Task details:
Some of the lines below need repeating. Reproduce exactly those between the lines holding "VArr items =>" and "moondream_processor := moondream_processor", inclusive.

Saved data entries
- - -

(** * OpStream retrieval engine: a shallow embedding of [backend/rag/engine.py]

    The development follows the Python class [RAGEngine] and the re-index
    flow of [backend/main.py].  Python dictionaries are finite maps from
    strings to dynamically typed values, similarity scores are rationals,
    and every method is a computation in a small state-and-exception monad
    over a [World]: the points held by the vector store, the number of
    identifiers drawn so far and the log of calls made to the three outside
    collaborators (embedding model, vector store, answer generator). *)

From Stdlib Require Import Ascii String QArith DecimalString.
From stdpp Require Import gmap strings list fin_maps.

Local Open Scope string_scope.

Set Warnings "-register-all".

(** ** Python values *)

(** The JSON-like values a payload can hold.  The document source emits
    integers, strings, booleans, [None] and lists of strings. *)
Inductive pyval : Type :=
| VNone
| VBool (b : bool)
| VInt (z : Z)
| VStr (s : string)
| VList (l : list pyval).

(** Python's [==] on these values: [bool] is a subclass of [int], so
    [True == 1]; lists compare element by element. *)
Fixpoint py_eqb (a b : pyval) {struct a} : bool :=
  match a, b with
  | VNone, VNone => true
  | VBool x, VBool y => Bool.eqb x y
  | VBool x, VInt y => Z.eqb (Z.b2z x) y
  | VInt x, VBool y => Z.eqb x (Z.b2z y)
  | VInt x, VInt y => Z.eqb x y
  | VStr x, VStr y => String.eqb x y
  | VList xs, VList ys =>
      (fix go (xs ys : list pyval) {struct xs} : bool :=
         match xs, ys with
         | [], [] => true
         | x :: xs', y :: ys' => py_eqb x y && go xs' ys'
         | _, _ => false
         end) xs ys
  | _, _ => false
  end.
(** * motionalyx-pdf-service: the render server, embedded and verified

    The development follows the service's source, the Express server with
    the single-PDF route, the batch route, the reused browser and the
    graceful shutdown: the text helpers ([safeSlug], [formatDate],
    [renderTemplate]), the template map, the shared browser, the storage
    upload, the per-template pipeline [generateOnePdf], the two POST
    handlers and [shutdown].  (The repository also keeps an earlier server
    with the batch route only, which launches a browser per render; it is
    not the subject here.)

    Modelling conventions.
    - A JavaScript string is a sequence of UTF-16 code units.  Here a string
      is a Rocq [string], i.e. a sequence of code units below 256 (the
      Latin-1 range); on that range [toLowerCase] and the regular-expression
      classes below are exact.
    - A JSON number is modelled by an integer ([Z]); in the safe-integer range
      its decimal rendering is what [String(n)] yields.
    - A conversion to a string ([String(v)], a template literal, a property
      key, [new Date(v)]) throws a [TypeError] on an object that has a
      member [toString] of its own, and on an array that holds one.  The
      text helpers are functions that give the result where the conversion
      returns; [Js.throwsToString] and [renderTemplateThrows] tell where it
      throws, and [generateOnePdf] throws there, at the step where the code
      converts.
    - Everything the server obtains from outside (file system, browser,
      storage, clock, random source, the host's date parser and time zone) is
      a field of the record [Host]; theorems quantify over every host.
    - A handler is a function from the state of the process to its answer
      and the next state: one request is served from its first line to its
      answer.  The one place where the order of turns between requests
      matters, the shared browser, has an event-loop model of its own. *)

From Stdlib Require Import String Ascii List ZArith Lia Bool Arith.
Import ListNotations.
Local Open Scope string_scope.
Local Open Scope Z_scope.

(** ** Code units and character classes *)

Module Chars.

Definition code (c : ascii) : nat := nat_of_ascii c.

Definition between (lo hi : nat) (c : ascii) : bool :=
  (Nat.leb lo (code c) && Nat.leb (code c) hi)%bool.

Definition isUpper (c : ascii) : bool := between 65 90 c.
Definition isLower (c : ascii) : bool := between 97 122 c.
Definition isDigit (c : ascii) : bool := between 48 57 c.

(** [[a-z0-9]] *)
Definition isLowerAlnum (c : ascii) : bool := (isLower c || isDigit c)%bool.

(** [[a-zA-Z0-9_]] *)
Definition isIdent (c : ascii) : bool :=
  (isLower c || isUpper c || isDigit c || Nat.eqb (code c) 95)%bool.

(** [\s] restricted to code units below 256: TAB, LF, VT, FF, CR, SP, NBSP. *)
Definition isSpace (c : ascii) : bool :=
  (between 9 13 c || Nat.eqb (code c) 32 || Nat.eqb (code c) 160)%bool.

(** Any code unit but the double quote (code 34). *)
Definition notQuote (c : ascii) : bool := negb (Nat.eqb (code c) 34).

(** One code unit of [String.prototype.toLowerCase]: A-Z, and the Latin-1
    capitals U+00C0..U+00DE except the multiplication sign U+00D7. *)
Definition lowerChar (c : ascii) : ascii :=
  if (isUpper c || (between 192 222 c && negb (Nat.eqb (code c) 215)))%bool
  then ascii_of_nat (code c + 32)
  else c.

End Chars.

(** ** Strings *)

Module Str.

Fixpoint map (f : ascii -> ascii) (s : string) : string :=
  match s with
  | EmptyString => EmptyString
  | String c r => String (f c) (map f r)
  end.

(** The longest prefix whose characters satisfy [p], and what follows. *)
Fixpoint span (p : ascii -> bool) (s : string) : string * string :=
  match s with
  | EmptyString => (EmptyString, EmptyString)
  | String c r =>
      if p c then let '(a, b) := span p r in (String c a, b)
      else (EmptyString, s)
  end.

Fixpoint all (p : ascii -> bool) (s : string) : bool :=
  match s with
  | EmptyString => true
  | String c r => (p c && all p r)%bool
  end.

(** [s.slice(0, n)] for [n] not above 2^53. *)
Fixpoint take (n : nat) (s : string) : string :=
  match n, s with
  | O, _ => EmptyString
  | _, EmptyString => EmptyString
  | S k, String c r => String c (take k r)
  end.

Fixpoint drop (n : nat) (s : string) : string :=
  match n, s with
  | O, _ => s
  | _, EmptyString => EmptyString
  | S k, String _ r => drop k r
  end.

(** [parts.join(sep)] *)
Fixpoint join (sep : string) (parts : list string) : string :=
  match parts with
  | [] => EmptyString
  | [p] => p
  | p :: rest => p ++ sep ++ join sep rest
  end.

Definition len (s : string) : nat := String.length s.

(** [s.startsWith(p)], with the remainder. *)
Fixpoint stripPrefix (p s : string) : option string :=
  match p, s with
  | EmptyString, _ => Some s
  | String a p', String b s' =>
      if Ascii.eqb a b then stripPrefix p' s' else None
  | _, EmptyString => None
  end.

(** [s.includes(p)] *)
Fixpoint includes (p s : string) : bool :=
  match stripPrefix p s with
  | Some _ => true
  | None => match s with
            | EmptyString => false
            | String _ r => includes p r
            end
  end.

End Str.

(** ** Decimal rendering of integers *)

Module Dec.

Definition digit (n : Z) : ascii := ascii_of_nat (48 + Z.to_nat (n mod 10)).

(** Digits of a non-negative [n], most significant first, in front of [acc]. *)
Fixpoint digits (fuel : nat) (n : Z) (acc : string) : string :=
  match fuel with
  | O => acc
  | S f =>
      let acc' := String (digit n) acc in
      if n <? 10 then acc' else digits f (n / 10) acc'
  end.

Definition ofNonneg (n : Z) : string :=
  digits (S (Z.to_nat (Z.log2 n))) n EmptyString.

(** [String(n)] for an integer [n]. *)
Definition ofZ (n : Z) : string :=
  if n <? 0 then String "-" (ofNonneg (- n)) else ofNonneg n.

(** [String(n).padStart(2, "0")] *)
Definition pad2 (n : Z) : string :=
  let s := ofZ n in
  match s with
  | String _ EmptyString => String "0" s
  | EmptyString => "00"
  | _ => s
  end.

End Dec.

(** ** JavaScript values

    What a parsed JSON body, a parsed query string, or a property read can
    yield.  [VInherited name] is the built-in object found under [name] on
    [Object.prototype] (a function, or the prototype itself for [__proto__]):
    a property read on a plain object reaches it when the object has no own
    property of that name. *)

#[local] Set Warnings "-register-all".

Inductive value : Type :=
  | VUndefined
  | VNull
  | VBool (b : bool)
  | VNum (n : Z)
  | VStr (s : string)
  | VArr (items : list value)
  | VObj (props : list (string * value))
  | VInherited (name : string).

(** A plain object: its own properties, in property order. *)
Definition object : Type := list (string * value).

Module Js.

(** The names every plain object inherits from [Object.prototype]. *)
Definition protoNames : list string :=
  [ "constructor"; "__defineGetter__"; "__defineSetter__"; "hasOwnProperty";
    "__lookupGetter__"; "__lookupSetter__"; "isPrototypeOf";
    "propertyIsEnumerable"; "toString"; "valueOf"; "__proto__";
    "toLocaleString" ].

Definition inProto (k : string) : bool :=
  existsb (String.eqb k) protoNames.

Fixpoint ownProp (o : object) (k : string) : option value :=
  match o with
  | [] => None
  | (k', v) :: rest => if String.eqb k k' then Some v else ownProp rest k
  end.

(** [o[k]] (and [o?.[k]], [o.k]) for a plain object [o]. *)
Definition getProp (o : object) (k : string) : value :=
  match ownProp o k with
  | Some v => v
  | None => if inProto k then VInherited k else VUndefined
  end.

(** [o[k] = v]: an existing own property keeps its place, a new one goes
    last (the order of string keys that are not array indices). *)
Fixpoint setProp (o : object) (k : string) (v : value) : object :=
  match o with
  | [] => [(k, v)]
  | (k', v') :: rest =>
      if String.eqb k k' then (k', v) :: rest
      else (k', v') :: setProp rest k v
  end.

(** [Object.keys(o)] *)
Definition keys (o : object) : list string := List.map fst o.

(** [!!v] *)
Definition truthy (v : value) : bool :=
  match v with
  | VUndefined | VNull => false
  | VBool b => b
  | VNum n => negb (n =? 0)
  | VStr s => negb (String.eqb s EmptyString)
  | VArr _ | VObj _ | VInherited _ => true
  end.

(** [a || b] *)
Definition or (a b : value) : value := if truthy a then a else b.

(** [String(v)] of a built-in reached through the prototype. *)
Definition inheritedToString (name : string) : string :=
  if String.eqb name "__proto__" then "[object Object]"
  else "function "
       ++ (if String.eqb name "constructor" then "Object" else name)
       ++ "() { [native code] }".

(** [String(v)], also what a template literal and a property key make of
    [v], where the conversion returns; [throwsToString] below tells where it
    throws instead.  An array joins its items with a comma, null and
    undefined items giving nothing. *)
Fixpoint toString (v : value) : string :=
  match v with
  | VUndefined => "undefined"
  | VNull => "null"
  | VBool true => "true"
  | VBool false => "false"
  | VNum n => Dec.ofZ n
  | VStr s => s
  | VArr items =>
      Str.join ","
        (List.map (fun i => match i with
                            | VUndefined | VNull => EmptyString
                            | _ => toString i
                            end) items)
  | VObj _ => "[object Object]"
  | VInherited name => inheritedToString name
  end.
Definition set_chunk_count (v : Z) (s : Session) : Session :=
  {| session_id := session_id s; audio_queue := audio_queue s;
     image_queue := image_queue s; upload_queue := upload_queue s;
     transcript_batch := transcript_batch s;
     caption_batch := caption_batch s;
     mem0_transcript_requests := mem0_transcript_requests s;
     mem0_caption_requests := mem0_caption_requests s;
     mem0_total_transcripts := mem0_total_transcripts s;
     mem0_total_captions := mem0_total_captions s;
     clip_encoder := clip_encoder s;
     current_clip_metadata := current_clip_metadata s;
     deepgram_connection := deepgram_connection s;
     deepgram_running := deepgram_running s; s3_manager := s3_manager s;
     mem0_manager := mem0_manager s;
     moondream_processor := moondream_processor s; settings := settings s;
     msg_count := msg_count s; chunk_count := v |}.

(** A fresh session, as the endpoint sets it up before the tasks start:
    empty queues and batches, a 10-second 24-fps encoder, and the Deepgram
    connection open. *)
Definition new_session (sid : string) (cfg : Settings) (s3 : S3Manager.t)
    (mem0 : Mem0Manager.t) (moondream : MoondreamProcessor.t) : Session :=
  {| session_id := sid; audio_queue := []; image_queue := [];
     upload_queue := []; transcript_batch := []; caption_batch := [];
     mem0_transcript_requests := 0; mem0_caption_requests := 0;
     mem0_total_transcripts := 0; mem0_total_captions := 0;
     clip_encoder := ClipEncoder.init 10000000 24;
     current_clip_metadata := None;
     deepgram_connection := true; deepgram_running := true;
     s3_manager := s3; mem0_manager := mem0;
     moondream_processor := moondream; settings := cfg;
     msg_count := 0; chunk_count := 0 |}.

- - -

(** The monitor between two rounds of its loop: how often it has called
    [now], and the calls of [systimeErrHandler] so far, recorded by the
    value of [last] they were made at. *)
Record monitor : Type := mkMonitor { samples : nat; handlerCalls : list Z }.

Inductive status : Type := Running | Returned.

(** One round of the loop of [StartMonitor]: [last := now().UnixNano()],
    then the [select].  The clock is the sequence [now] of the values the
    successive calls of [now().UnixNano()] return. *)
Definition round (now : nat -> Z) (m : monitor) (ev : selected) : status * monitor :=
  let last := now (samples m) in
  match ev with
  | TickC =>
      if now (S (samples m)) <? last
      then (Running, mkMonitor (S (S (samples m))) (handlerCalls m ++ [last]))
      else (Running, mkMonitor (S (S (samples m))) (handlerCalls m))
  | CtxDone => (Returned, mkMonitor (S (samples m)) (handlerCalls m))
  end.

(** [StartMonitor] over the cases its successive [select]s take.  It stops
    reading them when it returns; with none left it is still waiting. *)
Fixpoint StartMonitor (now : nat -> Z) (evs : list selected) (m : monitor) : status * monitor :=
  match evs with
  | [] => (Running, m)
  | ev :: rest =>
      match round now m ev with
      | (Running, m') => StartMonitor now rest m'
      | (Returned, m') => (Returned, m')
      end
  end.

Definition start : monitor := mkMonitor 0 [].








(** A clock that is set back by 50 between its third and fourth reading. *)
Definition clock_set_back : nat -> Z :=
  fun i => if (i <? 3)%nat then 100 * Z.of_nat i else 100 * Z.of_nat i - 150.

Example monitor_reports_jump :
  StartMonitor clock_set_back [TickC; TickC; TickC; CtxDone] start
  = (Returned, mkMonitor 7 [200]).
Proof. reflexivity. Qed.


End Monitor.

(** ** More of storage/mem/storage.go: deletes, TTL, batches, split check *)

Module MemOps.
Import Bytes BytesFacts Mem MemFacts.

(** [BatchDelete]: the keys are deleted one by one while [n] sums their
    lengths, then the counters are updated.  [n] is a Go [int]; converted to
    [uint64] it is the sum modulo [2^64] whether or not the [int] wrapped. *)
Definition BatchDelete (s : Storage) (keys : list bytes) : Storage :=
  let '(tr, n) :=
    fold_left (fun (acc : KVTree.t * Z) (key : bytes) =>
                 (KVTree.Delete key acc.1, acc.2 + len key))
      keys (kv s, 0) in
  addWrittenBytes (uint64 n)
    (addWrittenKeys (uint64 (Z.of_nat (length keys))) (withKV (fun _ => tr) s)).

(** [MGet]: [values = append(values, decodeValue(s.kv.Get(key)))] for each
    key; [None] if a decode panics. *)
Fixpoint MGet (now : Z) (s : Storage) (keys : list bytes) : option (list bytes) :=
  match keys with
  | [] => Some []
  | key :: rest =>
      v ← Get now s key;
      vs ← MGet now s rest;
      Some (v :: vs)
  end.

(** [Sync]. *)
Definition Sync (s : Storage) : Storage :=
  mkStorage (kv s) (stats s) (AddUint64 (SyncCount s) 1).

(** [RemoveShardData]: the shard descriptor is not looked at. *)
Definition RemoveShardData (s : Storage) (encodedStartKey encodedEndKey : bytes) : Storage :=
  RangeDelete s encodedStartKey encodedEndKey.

- - -

Your solution:
  | VArr items =>
      Str.join ","
        (List.map (fun i => match i with
                            | VUndefined | VNull => EmptyString
                            | _ => toString i
                            end) items)
  | VObj _ => "[object Object]"
  | VInherited name => inheritedToString name
  end.
Definition set_chunk_count (v : Z) (s : Session) : Session :=
  {| session_id := session_id s; audio_queue := audio_queue s;
     image_queue := image_queue s; upload_queue := upload_queue s;
     transcript_batch := transcript_batch s;
     caption_batch := caption_batch s;
     mem0_transcript_requests := mem0_transcript_requests s;
     mem0_caption_requests := mem0_caption_requests s;
     mem0_total_transcripts := mem0_total_transcripts s;
     mem0_total_captions := mem0_total_captions s;
     clip_encoder := clip_encoder s;
     current_clip_metadata := current_clip_metadata s;
     deepgram_connection := deepgram_connection s;
     deepgram_running := deepgram_running s; s3_manager := s3_manager s;
     mem0_manager := mem0_manager s;
     moondream_processor := moondream_processor s; settings := settings s;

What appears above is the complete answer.